PROBLEM TO WORK ON: If a line contains "Lemma under_trans k", it is the last one to write out; begin with the first line of the records and copy each exactly.

Saved data entries

========================

(* ===== verification/BPlusTreeFacts.v ===== *)
(** * Correctness of the B+ tree

    Lemmas on [ordered], on the chain of leaves and on every operation of
    [BPlusTree], and the theorems: the tree refines a finite map, keeps its
    invariant, and the two situations in which the code loses keys. *)

From S2P Require Import Prelude BPlusTree.

Create HintDb btree.

(** [elems x] settles [x]'s membership in concatenations, given inclusions. *)
Ltac elems x :=
  repeat match goal with
  | H : _ ⊆ _ |- _ => specialize (H x)
  end;
  rewrite ?elem_of_app, ?elem_of_cons, ?elem_of_nil in *; tauto.

(** ** Bounds *)

Lemma above_trans lo k k' : above lo k -> k <=s k' -> above lo k'.
Proof. destruct lo; simpl; [str_order|done]. Qed.

Lemma below_trans k k' hi : k <=s k' -> below k' hi -> below k hi.
Proof. destruct hi; simpl; [str_order|done]. Qed.

Lemma under_trans k k' hi : k <=s k' -> under k' hi -> under k hi.
Proof. destruct hi; simpl; [str_order|done]. Qed.

Lemma below_under k k' hi : k <s k' -> under k' hi -> below k hi.
Proof. destruct hi; simpl; [str_order|done]. Qed.

Lemma below_under_self k hi : below k hi -> under k hi.
Proof. destruct hi; simpl; [str_order|done]. Qed.

#[export] Hint Resolve above_trans below_trans under_trans below_under below_under_self : btree.

Lemma ordered_list_length lo hi h ks cs :
  ordered_list lo hi h ks cs -> length cs = S (length ks).
Proof. induction 1; simpl; congruence. Qed.

Lemma ordered_list_keys lo hi h ks cs : ordered_list lo hi h ks cs -> Forall (above lo) ks.
Proof.
  induction 1 as [|lo hi h k ks c cs Hk Hu Hc Hl IH]; [done|].
  constructor; [done|]. eapply Forall_weaken; [exact IH|].
  intros k' Hk'. eapply above_trans; [exact Hk|exact Hk'].
Qed.
Lemma add_node_spec r n ps :
  ring_ok r -> n ∉ nodes r -> node_positions r n ps ->
  exists r', add_node hash r n = Ok (r', ps) /\ ring_ok r' /\
    positions r' ≡ₚ ps ++ positions r /\
    vnodes_per_node r' = vnodes_per_node r /\ nodes r' = {[n]} ∪ nodes r /\
    (forall p, p ∈ ps -> exists v, vnodes r' !! p = Some v /\ node_id v = n) /\
    (forall p, p ∉ ps -> vnodes r' !! p = vnodes r !! p).
Proof.
  intros [Hs Hr Ho] Hn Hps. unfold add_node. rewrite bool_decide_false by done.
  destruct (add_vnodes_spec n _ ps r Hs Hps) as (r1 & -> & A1 & A2 & A3 & A4 & A5 & A6). cbn [mbind res_bind].
  eexists. split; [done|]. split_and!; auto; cbn [positions vnodes nodes]; [|by rewrite A4].
  split; cbn [positions vnodes nodes]; auto.
  - rewrite A2. apply Forall_app. split; [by eapply hashes_range|done].
  - intros p Hp. destruct (decide (p ∈ ps)) as [Hl|Hl].
    + destruct (A5 p Hl) as (v & Hv & <-). exists v. split; [done|]. set_solver.
    + rewrite A2, elem_of_app in Hp. destruct Hp as [|Hp]; [done|].
      destruct (Ho p Hp) as (v & Hv & Hm). exists v. rewrite A6 by done. rewrite A4. set_solver.
Qed.

Lemma add_node_inv r n r' ps : add_node hash r n = Ok (r', ps) -> n ∉ nodes r /\ node_positions r n ps.
Proof.
  unfold add_node. case_bool_decide; [done|]. destruct (add_vnodes _ _ _ _) as [[r1 ps1]|] eqn:E; [|done]. cbn [mbind res_bind].
  intros [= _ <-]. split; [done|]. by eapply add_vnodes_hashed.
Qed.

Lemma new_ring_exact k : ring_exact (new_ring k).
Proof.
  split; [split| | |]; cbn; try constructor.
  - intros p Hp. by apply not_elem_of_nil in Hp.
  - intros p v Hv. by rewrite lookup_empty in Hv.
  - intros n Hn. set_solver.
Qed.

(** Adding a node keeps the ring exact when its positions are new and it has some. *)
Lemma add_node_exact r n ps :
  ring_exact r -> n ∉ nodes r -> (0 < vnodes_per_node r)%nat ->
  node_positions r n ps -> NoDup (ps ++ positions r) ->
  exists r', add_node hash r n = Ok (r', ps) /\ ring_exact r' /\
    positions r' ≡ₚ ps ++ positions r /\
    vnodes_per_node r' = vnodes_per_node r /\ nodes r' = {[n]} ∪ nodes r.
Proof.
  intros [Hok Hnd Hv Hm] Hn Hk Hps Hfresh.
  destruct (add_node_spec r n ps Hok Hn Hps) as (r' & E & Hok' & Hp & Hk' & Hnodes & Hnew & Hold).
  exists r'. split_and!; auto. split; auto.
  - by rewrite Hp.
  - intros p v Hpv. rewrite Hp, elem_of_app.
    destruct (decide (p ∈ ps)) as [Hl|Hl]; [by left|].
    right. rewrite Hold in Hpv by done. eauto.
  - intros m Hmem. rewrite Hnodes in Hmem. apply elem_of_union in Hmem as [Hmem|Hmem].
    + apply elem_of_singleton in Hmem as ->.
      assert (exists p, p ∈ ps) as [p Hpp].
      { apply Forall2_length in Hps. rewrite length_seq in Hps. destruct ps as [|p ps]; [cbn in Hps; lia|]. exists p. left. }
      destruct (Hnew p Hpp) as (v & ? & ?). eauto.
    + destruct (Hm m Hmem) as (p & v & Hpv & Hid). exists p, v. split; [|done].
      rewrite Hold; [done|]. intros Hin. apply list.NoDup_app in Hfresh as (_ & Hdis & _).
      by apply (Hdis p Hin), (Hv p v).
Qed.

(** A key either keeps its owner or moves to the new node. *)
Lemma add_node_owner r n r' ps key :
  ring_ok r -> positions r <> [] -> add_node hash r n = Ok (r', ps) ->
  get_node hash r' key = get_node hash r key \/ get_node hash r' key = Ok (Some n).
Proof.
  intros Hok Hne E. destruct (add_node_inv _ _ _ _ E) as [Hn Hps].
  destruct (add_node_spec r n ps Hok Hn Hps) as (r1 & E1 & Hok' & Hp & _ & _ & Hnew & Hold).
  rewrite E1 in E. injection E as <-. assert (positions r1 <> []) as Hne1.
  { intros E. rewrite E in Hp. apply Permutation_nil, app_eq_nil in Hp. tauto. }
  destruct (hash key) as [h|e] eqn:Hh; [|left; by rewrite !(get_node_raises _ _ e)].
  destruct (get_node_owner r1 key h Hok' Hne1 Hh) as (p & v & Hnear & Hv & _ & ->).
  destruct (decide (p ∈ ps)) as [Hl|Hl].
  - right. destruct (Hnew p Hl) as (w & Hw & <-). congruence.
  - left. rewrite Hold in Hv by done. symmetry. apply (get_node_of_nearest r key h p v Hok); [done| |done].
    destruct Hnear as [H1 H2]. rewrite Hp, elem_of_app in H1. split; [tauto|].
    intros q Hq. apply H2. rewrite Hp, elem_of_app. by right.
Qed.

========================

ANSWER TO THIS EXERCISE:
(* ===== verification/BPlusTreeFacts.v ===== *)
(** * Correctness of the B+ tree

    Lemmas on [ordered], on the chain of leaves and on every operation of
    [BPlusTree], and the theorems: the tree refines a finite map, keeps its
    invariant, and the two situations in which the code loses keys. *)

From S2P Require Import Prelude BPlusTree.

Create HintDb btree.

(** [elems x] settles [x]'s membership in concatenations, given inclusions. *)
Ltac elems x :=
  repeat match goal with
  | H : _ ⊆ _ |- _ => specialize (H x)
  end;
  rewrite ?elem_of_app, ?elem_of_cons, ?elem_of_nil in *; tauto.

(** ** Bounds *)

Lemma above_trans lo k k' : above lo k -> k <=s k' -> above lo k'.
Proof. destruct lo; simpl; [str_order|done]. Qed.

Lemma below_trans k k' hi : k <=s k' -> below k' hi -> below k hi.
Proof. destruct hi; simpl; [str_order|done]. Qed.

Lemma under_trans k k' hi : k <=s k' -> under k' hi -> under k hi.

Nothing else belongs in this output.